On Mon, Mar 29, 2004 at 06:06:53PM -0600, Steve Greenland wrote:
> The Developers *are* Users. Even if there are only 900 Debian users, if
> it's the right 900, then Debian will keep being useful.
> 
> Of course, there are *lots* of developers who do care about releases,
> and doing things that make it easier/better for non-developers, and so
> forth. But there are some who don't, and as long as they don't interfere
> with those who do, I don't see the problem.

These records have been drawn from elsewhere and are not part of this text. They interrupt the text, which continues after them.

(* ===== verification/WalSystem.v ===== *)
(** * Connections on one WAL: the shared state and its transitions

    The state that connections of src/libsql-sqlite3/src/wal.c share, what
    each access of WalShare does to it, and the transition system of any
    number of connections whose accesses interleave.

    Besides the locks, the wal-index, the log and the database, the state has
    three components that no program reads, for the statements: the database
    as it was when the log last started ([base]), the salts that were used,
    and the snapshots that connections have opened and not yet closed. *)

From stdpp Require Import base list numbers option gmap functions relations.
From S2P Require Import Prelude Util Wal WalIndex WalFormat WalSort WalIter WalShare.
#[local] Open Scope Z_scope.

(** ** State *)

(** An open snapshot: the index of the read lock, the frames from [c_min] to
    [c_mx] that the connection uses, and the content of the database at the
    time the snapshot was opened. *)
Record claim := mkClaim {
  c_lock : Z;
  c_mx : Z;
  c_min : Z;
  c_snap : Z -> Z
}.

(** A lock that connection [c] holds is the entry [(c, lockIdx)], true when it
    is exclusive. *)
Record shm := mkShm {
  locks : gmap (nat * Z) bool;
  hdr0 : WalIndexHdr;
  hdr1 : WalIndexHdr;
  backfill : Z;
  attempted : Z;
  marks : list Z;
  log : list (Z * Z);
  db : Z -> Z;
  base : Z -> Z;
  used : list (list Z);
  claims : gmap nat claim
}.

Definition set_locks (s : shm) x :=
  mkShm x (hdr0 s) (hdr1 s) (backfill s) (attempted s) (marks s) (log s) (db s) (base s) (used s) (claims s).
Definition set_hdr0 (s : shm) x :=
  mkShm (locks s) x (hdr1 s) (backfill s) (attempted s) (marks s) (log s) (db s) (base s) (used s) (claims s).
Definition set_hdr1 (s : shm) x :=
  mkShm (locks s) (hdr0 s) x (backfill s) (attempted s) (marks s) (log s) (db s) (base s) (used s) (claims s).
Definition set_backfill (s : shm) x :=
  mkShm (locks s) (hdr0 s) (hdr1 s) x (attempted s) (marks s) (log s) (db s) (base s) (used s) (claims s).
Definition set_attempted (s : shm) x :=
  mkShm (locks s) (hdr0 s) (hdr1 s) (backfill s) x (marks s) (log s) (db s) (base s) (used s) (claims s).
Definition set_marks (s : shm) x :=
  mkShm (locks s) (hdr0 s) (hdr1 s) (backfill s) (attempted s) x (log s) (db s) (base s) (used s) (claims s).
Definition set_log (s : shm) x :=
  mkShm (locks s) (hdr0 s) (hdr1 s) (backfill s) (attempted s) (marks s) x (db s) (base s) (used s) (claims s).
Definition set_db (s : shm) x :=
  mkShm (locks s) (hdr0 s) (hdr1 s) (backfill s) (attempted s) (marks s) (log s) x (base s) (used s) (claims s).
Definition set_base (s : shm) x :=
  mkShm (locks s) (hdr0 s) (hdr1 s) (backfill s) (attempted s) (marks s) (log s) (db s) x (used s) (claims s).
Definition set_used (s : shm) x :=
  mkShm (locks s) (hdr0 s) (hdr1 s) (backfill s) (attempted s) (marks s) (log s) (db s) (base s) x (claims s).
Definition set_claims (s : shm) x :=
  mkShm (locks s) (hdr0 s) (hdr1 s) (backfill s) (attempted s) (marks s) (log s) (db s) (base s) (used s) x.

(** ** Content *)

(** The image in a frame. *)
Definition image (log : list (Z * Z)) (f : Z) : Z := default 0 (snd <$> log !! Z.to_nat (f - 1)).

(** The newest frame of page [p] from frame [lo] to frame [hi], 0 for none. *)
Definition frameOf (log : list (Z * Z)) (p lo hi : Z) : Z :=
  lookBack log.*1 p lo (Z.to_nat hi).

(** Page [p] of the database, with the first [m] frames applied to [base]. *)
Definition view (base : Z -> Z) (log : list (Z * Z)) (m p : Z) : Z :=
  let f := frameOf log p 1 m in
  if f =? 0 then base p else image log f.

(** The last committed content. *)
Definition committed (s : shm) : Z -> Z := view (base s) (log s) (mxFrame (hdr0 s)).

(** What a connection reads for page [p] when it holds read lock [lock] and
    uses the frames from [lo] to [hi]: the frame that [walFindFrame] finds, or
    else the database file. *)
Definition pageRead (s : shm) (lock lo hi p : Z) : Z :=
  let f := if lock =? 0 then 0 else frameOf (log s) p lo hi in
  if f =? 0 then db s p else image (log s) f.

(** ** Accesses *)

(** What the environment decides: a result code (0 for success), a number and
    a random value. *)
Record outcome := mkOutcome { o_rc : Z; o_val : Z; o_bytes : list Z }.

Definition inRange (lockIdx n j : Z) : bool := (lockIdx <=? j) && (j <? lockIdx + n).

Definition grantShared (s : shm) (j : Z) : bool :=
  bool_decide (map_Forall (fun k x => k.2 = j -> x = false) (locks s)).

Definition grantExclusive (s : shm) (lockIdx n : Z) : bool :=
  bool_decide (map_Forall (fun k _ => inRange lockIdx n k.2 = false) (locks s)).

(** Release of a shared lock ends the snapshot that it protects. *)
Definition unclaim (c : nat) (lockIdx : Z) (cl : gmap nat claim) : gmap nat claim :=
  match cl !! c with
  | Some x => if WAL_READ_LOCK (c_lock x) =? lockIdx then delete c cl else cl
  | None => cl
  end.

(** A new [aHdr[0]].  The log starts again when the new header has no frame,
    and then the database is complete; a connection that commits goes on with
    the snapshot it has made. *)
Definition storeHdr0 (c : nat) (h : WalIndexHdr) (s : shm) : shm :=
  let s' := set_used (set_hdr0 s h) (aSalt h :: used s) in
  let s' := if mxFrame h =? 0 then set_base s' (db s) else s' in
  match claims s !! c with
  | Some x =>
      if c_lock x =? 0 then s'
      else set_claims s' (<[c := mkClaim (c_lock x) (mxFrame h) (c_min x) (committed s')]> (claims s'))
  | None => s'
  end.

(** The salts of a log that starts again are new: half of them is random and
    the other half counts the restarts. *)
Definition freshSalt (h : WalIndexHdr) (s : shm) : bool :=
  negb (mxFrame h =? 0) && bool_decide (aSalt h = aSalt (hdr0 s))
  || bool_decide (aSalt h ∉ used s).

Definition ok_or (rc : Z) (s s' : shm) : Z * shm :=
  if rc =? SQLITE_OK then (rc, s') else (rc, s).

Definition sem (c : nat) {B} (e : event B) (o : outcome) (s : shm) : option (B * shm) :=
  match e in event B return option (B * shm) with
  | LockShared j => Some (
      if negb (o_rc o =? SQLITE_OK) then (o_rc o, s)
      else if grantShared s j then (SQLITE_OK, set_locks s (<[(c, j) := false]> (locks s)))
      else (SQLITE_BUSY, s))
  | UnlockShared j =>
      Some (tt, set_claims (set_locks s (delete (c, j) (locks s))) (unclaim c j (claims s)))
  | LockExclusive j n => Some (
      if negb (o_rc o =? SQLITE_OK) then (o_rc o, s)
      else if grantExclusive s j n then
        (SQLITE_OK, set_locks s (foldr (fun i => insert (c, i) true) (locks s) (seqZ j n)))
      else (SQLITE_BUSY, s))
  | UnlockExclusive j n =>
      Some (tt, set_locks s (foldr (fun i => delete (c, i)) (locks s) (seqZ j n)))
  | IndexPage =>
      if o_rc o =? SQLITE_READONLY_CANTINIT then None else Some (o_rc o, s)
  | IndexMapped => Some (o_rc o =? SQLITE_OK, s)
  | ReadHdr copy => Some (if copy : bool then hdr1 s else hdr0 s, s)
  | WriteHdr copy h =>
      if copy : bool then Some (tt, set_hdr1 s h)
      else if freshSalt h s then Some (tt, storeHdr0 c h s) else None
  | Validate i h lo => Some (
      if bool_decide (hdr0 s = h) then
        (true, set_claims s (<[c := mkClaim i (mxFrame h) lo (committed s)]> (claims s)))
      else (false, s))
  | LoadMark i => Some (nthZ (marks s) i, s)
  | StoreMark i v => Some (tt, set_marks s (setZ (marks s) i v))
  | LoadBackfill => Some (backfill s, s)
  | StoreBackfill v => Some (tt, set_backfill s v)
  | StoreAttempted v => Some (tt, set_attempted s v)
  | Iterate w nBackfill mxSafeFrame ignore => Some (
      if negb (o_rc o =? SQLITE_OK) then Err (o_rc o)
      else
        let pgs := (log s).*1 in
        Ok ((fun f => (pageAt pgs f, f)) <$>
            filter (fun f => pickZ w pgs (walFramePage (nBackfill + 1)) mxSafeFrame ignore (pageAt pgs f) = f)
                   (countdown (Z.to_nat (mxFrame (hdr w))))), s)
  | ReadFrame f => Some (if o_rc o =? SQLITE_OK then Ok (image (log s) f) else Err (o_rc o), s)
  | Append f frames =>
      Some (tt, set_log s (take (Z.to_nat f) (log s) ++ frames
                           ++ drop (Z.to_nat f + length frames) (log s)))
  | SyncWal => Some (o_rc o, s)
  | TruncateWal => Some (ok_or (o_rc o) s (set_log s []))
  | DbSize => Some (if o_rc o =? SQLITE_OK then Ok (o_val o) else Err (o_rc o), s)
  | WriteDb p v => Some (ok_or (o_rc o) s (set_db s (<[p := v]> (db s))))
  | TruncateDb n => Some (ok_or (o_rc o) s (set_db s (fun p => if p <=? n then db s p else 0)))
  | SyncDb => Some (o_rc o, s)
  | Interrupted => Some (o_rc o, s)
  | Callback => Some (o_rc o, s)
  | Busy => Some (negb (o_rc o =? SQLITE_OK), s)
  | Randomness => Some (o_bytes o, s)
  | Outside => None
  end.

(** ** The transition system *)

(** The operations that the pager starts on a connection. *)
Inductive op : Type :=
| BeginRead
| EndRead
| BeginWrite
| Write (frames : list (Z * Z)) (nTruncate : Z) (isCommit : bool)
| EndWrite
| Checkpoint (eMode : Z) (xBusy : option nat) (nBuf : Z) (xCb : bool).

Section System.
Context (be : bool) (nPages : Z).

(** What the code asserts of the connection, and of the pager that it never
    checkpoints within a transaction.  The database keeps its first [nPages]
    pages, and the log has less than [max_frame] frames. *)
Definition enabled (w : Wal) (o : op) : bool :=
  match o with
  | BeginRead => (readLock w <? 0) && negb (writeLock w)
  | EndRead | EndWrite => true
  | BeginWrite => (readLock w >=? 0) && negb (writeLock w)
  | Write frames nTruncate _ =>
      writeLock w && (readLock w >=? 0) && (nPages <=? nTruncate) && negb (length frames =? 0)%nat
      && (mxFrame (hdr w) + Z.of_nat (length frames) <? max_frame)
  | Checkpoint eMode xBusy _ _ => (readLock w <? 0) && negb (writeLock w)
  end.

Definition program (w : Wal) (o : op) : prog Wal :=
  match o with
  | BeginRead => '(_, _, w) ← sqlite3WalBeginReadTransaction be w false; Ret w
  | EndRead => sqlite3WalEndReadTransaction w
  | BeginWrite => '(_, w) ← sqlite3WalBeginWriteTransaction w; Ret w
  | Write frames nTruncate isCommit => '(_, w) ← walWriteTxn be w frames nTruncate isCommit; Ret w
  | EndWrite => sqlite3WalEndWriteTransaction w
  | Checkpoint eMode xBusy nBuf xCb =>
      '(_, _, w) ← sqlite3WalCheckpoint be w eMode xBusy nBuf xCb; Ret w
  end.

(** A connection is between operations ([Ret w]) or in one. *)
Record system := mkSystem { shared : shm; conns : nat -> prog Wal }.

(** Connection [c] starts an operation, or does one access that [may] allow. *)
Inductive step (may : forall B, nat -> event B -> shm -> Prop) : system -> system -> Prop :=
| step_start s t c w o :
    t c = Ret w -> enabled w o = true ->
    step may (mkSystem s t) (mkSystem s (<[c := program w o]> t))
| step_act s t c B (e : event B) k o b s' :
    t c = Act e k -> may B c e s -> sem c e o s = Some (b, s') ->
    step may (mkSystem s t) (mkSystem s' (<[c := k b]> t)).

(** Any access. *)
Definition anyAccess (B : Type) (c : nat) (e : event B) (s : shm) : Prop := True.

Definition noOtherCheckpoint (c : nat) (s : shm) : Prop :=
  forall c', c' <> c -> locks s !! (c', WAL_CKPT_LOCK) = None.

(** The log does not start again while another connection runs a checkpoint. *)
Definition noOverlap (B : Type) (c : nat) (e : event B) (s : shm) : Prop :=
  match e with
  | WriteHdr false h => mxFrame h = 0 -> noOtherCheckpoint c s
  | StoreBackfill _ => noOtherCheckpoint c s
  | _ => True
  end.
End System.

(** ** Executions *)

Definition isFree (c : nat) (s : shm) : bool :=
  bool_decide (map_Forall (fun k _ => k.2 = WAL_CKPT_LOCK -> k.1 = c) (locks s)).

(** [noOverlap], to compute. *)
Definition overlapFree (B : Type) (c : nat) (e : event B) (s : shm) : bool :=
  match e with
  | WriteHdr false h => negb (mxFrame h =? 0) || isFree c s
  | StoreBackfill _ => isFree c s
  | _ => true
  end.

Lemma isFree_ok c s : isFree c s = true -> noOtherCheckpoint c s.
Proof.
  intros H%bool_decide_eq_true c' Hne. destruct (locks s !! (c', WAL_CKPT_LOCK)) as [x|] eqn:E; [|done].
  destruct Hne. exact (H (c', WAL_CKPT_LOCK) x E eq_refl).
Qed.

Lemma overlapFree_ok B c (e : event B) s : overlapFree B c e s = true -> noOverlap B c e s.
Proof.
  destruct e; cbn; try done; [destruct copy; [done|]; intros H Hz; rewrite Hz in H|]; by apply isFree_ok.
Qed.

(** A schedule: start an operation; do at most [n] accesses of the operation.
    The accesses succeed, unless a lock is taken; a random value is four
    bytes. *)
Inductive command : Type :=
| Start (c : nat) (o : op)
| Go (c n : nat).

Definition success : outcome := mkOutcome SQLITE_OK 0 [7; 7; 7; 7].

Section Run.
Context (be : bool) (nPages : Z).
Context (may : forall B, nat -> event B -> shm -> Prop) (ok : forall B, nat -> event B -> shm -> bool).
Hypothesis ok_may : forall B c e s, ok B c e s = true -> may B c e s.

Fixpoint go (n c : nat) (S : system) : option system :=
  match n with
  | O => Some S
  | Datatypes.S n' =>
      match conns S c with
      | Ret w => Some S
      | @Act _ B e k =>
          if ok B c e (shared S) then
            '(b, s') ← sem c e success (shared S);
            go n' c (mkSystem s' (<[c := k b]> (conns S)))
          else None
      end
  end.

Fixpoint run (l : list command) (S : system) : option system :=
  match l with
  | [] => Some S
  | Start c o :: l =>
      match conns S c with
      | Ret w =>
          if enabled nPages w o
          then run l (mkSystem (shared S) (<[c := program be w o]> (conns S))) else None
      | Act _ _ => None
      end
  | Go c n :: l => S ← go n c S; run l S
  end.

Lemma go_steps (A : nat -> Prop) n c S S' :
  A c -> go n c S = Some S' ->
  rtc (fun S S' => step be nPages may S S' /\ forall c', ~ A c' -> conns S' c' = conns S c') S S'.
Proof using ok_may.
  intros HA. revert S; induction n as [|n IH]; intros S; simpl; [by intros [= <-]|].
  destruct (conns S c) as [w|B e k] eqn:E; [by intros [= <-]|].
  destruct (ok B c e (shared S)) eqn:Eok; [|done].
  destruct (sem c e success (shared S)) as [[b s']|] eqn:Es; [|done]. simpl. intros H%IH.
  eapply rtc_l; [|done]. destruct S as [s t]. split; [eapply step_act; eauto|].
  intros c' Hc'. simpl. rewrite fn_lookup_insert_ne; [done|]. by intros ->.
Qed.

(** A schedule of the connections in [A] leaves the others alone. *)
Lemma run_steps (A : nat -> Prop) l S S' :
  Forall (fun x => A (match x with Start c _ => c | Go c _ => c end)) l -> run l S = Some S' ->
  rtc (fun S S' => step be nPages may S S' /\ forall c', ~ A c' -> conns S' c' = conns S c') S S'.
Proof using ok_may.
  intros HA. revert S; induction HA as [|[c o|c n] l HAx HAl IH]; intros S; simpl; [by intros [= <-]| |].
  - destruct (conns S c) as [w|B e k] eqn:E; [|done].
    destruct (enabled nPages w o) eqn:Ee; [|done]. intros H%IH.
    eapply rtc_l; [|done]. destruct S as [s t]. split; [by eapply step_start|].
    intros c' Hc'. simpl. rewrite fn_lookup_insert_ne; [done|]. by intros ->.
  - destruct (go n c S) as [S1|] eqn:E; [|done]. simpl. intros H%IH.
    etrans; [by eapply go_steps|done].
Qed.

Lemma run_reach l S S' : run l S = Some S' -> rtc (step be nPages may) S S'.
Proof using ok_may.
  intros H. eapply rtc_subrel; [|apply (run_steps (fun _ => True) l); [|done]].
  - by intros S1 S2 [H1 _].
  - apply Forall_forall. by intros [].
Qed.
End Run.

Debian taking as long as it does between releases seems to cause a morale
problem among some developers, with their response being either to quit,
as some have, or to ignore releases entirely since there is very little
they can do about the problem. Once developers are demoralized fixing
bugs to get something into sarge becomes less of a priority to them
especially since no one has any idea when even a freeze is going to
occur. Without a freeze things such as new library packages breaking
existing packages are still acceptable, so their efforts to get bugfree
packages into sarge go unrewarded... Until the Debian release structure
becomes more rigid there is little hope that the current situation will
ever improve.

IMHO since the other dists are hitting 6mo targets reguarly Debian
should at least strive for 1yr releases.

Chris

various dist release stats:

Debian 1.3 - Jun  2, 1997
Debian 2.0 - Jul 24, 1998 (12 mo ) hamm
Debian 2.1 - Mar  9, 1999 ( 8 mo ) slink
Debian 2.2 - Aug 15, 2000 (17 mo ) potato
Debian 3.0 - Jul 19, 2002 (23 mo ) woody
Debian 3.1 - Jun ??, 2004 (24 mo+) sarge
Debian 3.2 - May ??, 2006 (24 mo+) sarge+1	<- Do we really want that?

RedHat 6.2 - Mar 27, 2000 (6 mo)
RedHat 7   - Sep 25, 2000 (6 mo)
RedHat 7.1 - Apr 16, 2001 (7 mo)
RedHat 7.2 - Oct 22, 2001 (6 mo)
RedHat 7.3 - May  6, 2002 (5 mo)
RedHat 8   - Sep 30, 2002 (5 mo)
RedHat 9   - Mar 31, 2003 (6 mo)

Fedora 1   - Nov  6, 2003 (6 mo)
Fedora 2   - May 10, 2004 (6 mo?)
Fedora 3   - Nov ??, 2004 (6 mo?)

RHEL 2.1 - May  6, 2002
RHEL 3.0 - Oct 22, 2003 (16 mo) <- Note RHEL is supported for 5 years.